(Collected data entries)
################

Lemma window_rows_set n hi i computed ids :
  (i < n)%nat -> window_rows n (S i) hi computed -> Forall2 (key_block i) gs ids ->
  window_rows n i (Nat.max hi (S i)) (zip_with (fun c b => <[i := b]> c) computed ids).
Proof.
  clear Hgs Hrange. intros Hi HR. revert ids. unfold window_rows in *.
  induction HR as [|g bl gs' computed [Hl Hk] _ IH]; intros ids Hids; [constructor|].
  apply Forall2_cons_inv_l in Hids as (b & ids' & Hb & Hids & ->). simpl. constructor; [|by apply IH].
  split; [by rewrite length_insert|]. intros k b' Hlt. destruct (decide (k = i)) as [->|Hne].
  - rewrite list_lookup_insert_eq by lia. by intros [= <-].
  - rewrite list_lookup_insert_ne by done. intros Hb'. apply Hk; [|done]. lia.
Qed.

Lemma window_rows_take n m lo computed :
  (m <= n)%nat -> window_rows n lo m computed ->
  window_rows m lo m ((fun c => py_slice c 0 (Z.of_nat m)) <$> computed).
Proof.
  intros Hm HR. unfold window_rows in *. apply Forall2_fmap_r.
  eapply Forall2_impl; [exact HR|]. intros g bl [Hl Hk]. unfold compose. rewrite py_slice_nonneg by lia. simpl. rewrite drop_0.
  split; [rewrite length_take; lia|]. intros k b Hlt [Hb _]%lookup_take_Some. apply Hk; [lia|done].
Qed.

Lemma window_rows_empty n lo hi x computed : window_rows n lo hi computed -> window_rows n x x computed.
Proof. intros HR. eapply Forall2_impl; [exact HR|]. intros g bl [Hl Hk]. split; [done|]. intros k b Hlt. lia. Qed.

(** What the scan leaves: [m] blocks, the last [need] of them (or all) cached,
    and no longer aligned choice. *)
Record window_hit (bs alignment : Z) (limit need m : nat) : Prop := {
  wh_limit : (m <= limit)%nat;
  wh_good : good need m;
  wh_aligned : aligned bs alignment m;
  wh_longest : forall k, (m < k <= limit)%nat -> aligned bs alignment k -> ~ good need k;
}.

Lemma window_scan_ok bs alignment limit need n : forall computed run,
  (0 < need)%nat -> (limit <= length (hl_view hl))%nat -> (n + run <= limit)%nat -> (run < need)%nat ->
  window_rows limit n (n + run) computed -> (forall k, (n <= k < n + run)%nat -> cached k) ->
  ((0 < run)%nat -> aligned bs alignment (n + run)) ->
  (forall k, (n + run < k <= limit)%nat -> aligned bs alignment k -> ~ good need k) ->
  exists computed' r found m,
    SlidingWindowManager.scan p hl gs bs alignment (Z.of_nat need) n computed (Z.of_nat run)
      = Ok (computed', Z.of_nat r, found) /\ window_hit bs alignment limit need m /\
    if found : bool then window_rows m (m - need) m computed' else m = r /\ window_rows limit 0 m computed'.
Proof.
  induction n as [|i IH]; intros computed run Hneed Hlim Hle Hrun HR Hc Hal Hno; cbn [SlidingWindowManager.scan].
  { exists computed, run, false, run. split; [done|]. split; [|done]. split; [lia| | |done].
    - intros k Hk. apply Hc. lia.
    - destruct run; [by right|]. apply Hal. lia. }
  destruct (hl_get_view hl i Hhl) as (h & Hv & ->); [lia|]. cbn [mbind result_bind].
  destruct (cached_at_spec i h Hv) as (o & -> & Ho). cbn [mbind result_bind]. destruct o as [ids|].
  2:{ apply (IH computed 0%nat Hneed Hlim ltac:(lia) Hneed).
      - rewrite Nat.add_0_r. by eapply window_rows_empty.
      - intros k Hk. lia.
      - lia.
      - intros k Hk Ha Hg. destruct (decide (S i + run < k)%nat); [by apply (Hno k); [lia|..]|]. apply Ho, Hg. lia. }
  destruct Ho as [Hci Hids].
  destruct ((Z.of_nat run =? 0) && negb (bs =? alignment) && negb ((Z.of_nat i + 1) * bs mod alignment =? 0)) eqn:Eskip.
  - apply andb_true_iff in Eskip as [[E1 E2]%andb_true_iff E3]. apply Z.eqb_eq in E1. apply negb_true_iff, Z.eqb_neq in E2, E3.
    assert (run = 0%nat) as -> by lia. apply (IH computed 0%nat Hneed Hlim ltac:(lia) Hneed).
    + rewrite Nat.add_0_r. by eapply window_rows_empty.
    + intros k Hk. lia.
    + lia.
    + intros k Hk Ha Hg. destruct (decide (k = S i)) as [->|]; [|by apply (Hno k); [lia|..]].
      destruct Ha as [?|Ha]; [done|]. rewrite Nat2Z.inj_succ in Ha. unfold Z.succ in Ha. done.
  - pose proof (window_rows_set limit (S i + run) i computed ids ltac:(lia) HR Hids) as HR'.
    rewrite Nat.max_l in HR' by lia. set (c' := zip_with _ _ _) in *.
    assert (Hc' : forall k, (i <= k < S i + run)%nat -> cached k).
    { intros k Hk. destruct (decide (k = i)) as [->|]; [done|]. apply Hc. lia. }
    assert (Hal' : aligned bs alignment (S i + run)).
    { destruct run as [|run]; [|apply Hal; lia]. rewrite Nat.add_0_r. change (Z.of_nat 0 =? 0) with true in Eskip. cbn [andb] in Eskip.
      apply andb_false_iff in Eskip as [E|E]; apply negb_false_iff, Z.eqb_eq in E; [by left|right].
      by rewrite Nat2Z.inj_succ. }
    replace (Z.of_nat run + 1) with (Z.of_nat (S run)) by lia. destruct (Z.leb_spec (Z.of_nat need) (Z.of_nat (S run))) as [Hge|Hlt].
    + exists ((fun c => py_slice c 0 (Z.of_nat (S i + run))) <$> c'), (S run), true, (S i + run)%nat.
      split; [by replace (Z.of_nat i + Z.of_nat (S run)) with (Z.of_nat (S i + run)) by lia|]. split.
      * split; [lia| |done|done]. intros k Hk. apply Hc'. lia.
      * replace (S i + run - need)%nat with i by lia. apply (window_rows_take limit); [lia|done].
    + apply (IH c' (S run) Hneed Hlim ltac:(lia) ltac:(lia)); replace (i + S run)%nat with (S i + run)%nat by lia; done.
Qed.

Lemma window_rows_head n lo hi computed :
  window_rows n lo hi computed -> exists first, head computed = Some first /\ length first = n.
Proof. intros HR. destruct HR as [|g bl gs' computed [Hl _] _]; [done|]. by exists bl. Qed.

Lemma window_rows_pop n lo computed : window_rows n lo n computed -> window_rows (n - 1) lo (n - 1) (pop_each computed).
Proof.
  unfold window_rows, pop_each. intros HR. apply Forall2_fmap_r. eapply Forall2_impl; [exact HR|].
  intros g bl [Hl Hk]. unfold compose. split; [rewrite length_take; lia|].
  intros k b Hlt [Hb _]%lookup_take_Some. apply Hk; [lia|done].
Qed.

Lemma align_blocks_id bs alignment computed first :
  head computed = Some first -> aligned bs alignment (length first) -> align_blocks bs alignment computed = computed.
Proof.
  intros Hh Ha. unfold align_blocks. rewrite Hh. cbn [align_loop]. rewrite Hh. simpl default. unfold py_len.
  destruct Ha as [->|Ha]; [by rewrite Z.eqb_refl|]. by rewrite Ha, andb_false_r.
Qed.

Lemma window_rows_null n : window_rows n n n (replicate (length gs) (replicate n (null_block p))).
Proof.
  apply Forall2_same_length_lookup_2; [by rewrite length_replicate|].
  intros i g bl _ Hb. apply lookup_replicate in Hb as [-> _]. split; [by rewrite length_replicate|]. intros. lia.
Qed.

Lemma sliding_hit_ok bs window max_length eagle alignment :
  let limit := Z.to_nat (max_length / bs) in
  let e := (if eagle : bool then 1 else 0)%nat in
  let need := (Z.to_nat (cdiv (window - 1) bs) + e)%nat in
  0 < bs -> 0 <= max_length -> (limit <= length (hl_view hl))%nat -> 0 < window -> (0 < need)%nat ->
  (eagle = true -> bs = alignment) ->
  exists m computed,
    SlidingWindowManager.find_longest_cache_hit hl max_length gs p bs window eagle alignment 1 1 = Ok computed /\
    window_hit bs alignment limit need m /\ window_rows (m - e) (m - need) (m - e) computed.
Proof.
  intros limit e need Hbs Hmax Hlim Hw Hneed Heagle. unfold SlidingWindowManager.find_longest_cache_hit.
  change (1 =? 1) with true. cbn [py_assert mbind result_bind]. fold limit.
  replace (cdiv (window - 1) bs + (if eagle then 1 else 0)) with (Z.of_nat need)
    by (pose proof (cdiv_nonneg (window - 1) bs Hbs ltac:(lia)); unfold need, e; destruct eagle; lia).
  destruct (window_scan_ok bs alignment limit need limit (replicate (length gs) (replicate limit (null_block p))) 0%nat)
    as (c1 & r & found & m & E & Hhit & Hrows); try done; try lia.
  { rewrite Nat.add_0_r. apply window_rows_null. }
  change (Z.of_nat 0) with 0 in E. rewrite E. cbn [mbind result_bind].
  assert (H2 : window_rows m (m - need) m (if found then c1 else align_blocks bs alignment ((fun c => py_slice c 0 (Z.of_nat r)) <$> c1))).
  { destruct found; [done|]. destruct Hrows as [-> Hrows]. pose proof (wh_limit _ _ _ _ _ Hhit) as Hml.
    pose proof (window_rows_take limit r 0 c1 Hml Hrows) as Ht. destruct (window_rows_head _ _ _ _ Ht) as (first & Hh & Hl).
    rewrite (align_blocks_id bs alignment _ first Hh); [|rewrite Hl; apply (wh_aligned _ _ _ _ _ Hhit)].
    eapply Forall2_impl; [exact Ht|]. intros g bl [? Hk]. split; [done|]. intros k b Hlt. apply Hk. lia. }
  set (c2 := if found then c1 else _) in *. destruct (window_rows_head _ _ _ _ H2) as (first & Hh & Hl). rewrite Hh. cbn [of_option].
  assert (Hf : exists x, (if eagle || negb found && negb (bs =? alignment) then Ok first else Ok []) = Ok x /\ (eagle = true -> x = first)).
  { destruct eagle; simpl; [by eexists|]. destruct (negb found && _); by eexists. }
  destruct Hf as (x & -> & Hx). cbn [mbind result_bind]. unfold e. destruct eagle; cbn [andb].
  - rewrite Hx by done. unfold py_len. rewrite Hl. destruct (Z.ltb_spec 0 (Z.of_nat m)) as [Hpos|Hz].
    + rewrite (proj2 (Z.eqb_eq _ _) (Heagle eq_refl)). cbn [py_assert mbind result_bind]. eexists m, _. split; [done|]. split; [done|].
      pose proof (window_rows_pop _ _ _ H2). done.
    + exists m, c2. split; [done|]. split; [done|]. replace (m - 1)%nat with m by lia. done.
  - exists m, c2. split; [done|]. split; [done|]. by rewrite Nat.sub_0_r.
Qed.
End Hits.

################

(TASK ITEM) Exactly reproduce the lines of the data above that run from the line containing "pose proof (window_rows_pop" through the final one.

(THE COMPLETED TASK)
      pose proof (window_rows_pop _ _ _ H2). done.
    + exists m, c2. split; [done|]. split; [done|]. replace (m - 1)%nat with m by lia. done.
  - exists m, c2. split; [done|]. split; [done|]. by rewrite Nat.sub_0_r.
Qed.
End Hits.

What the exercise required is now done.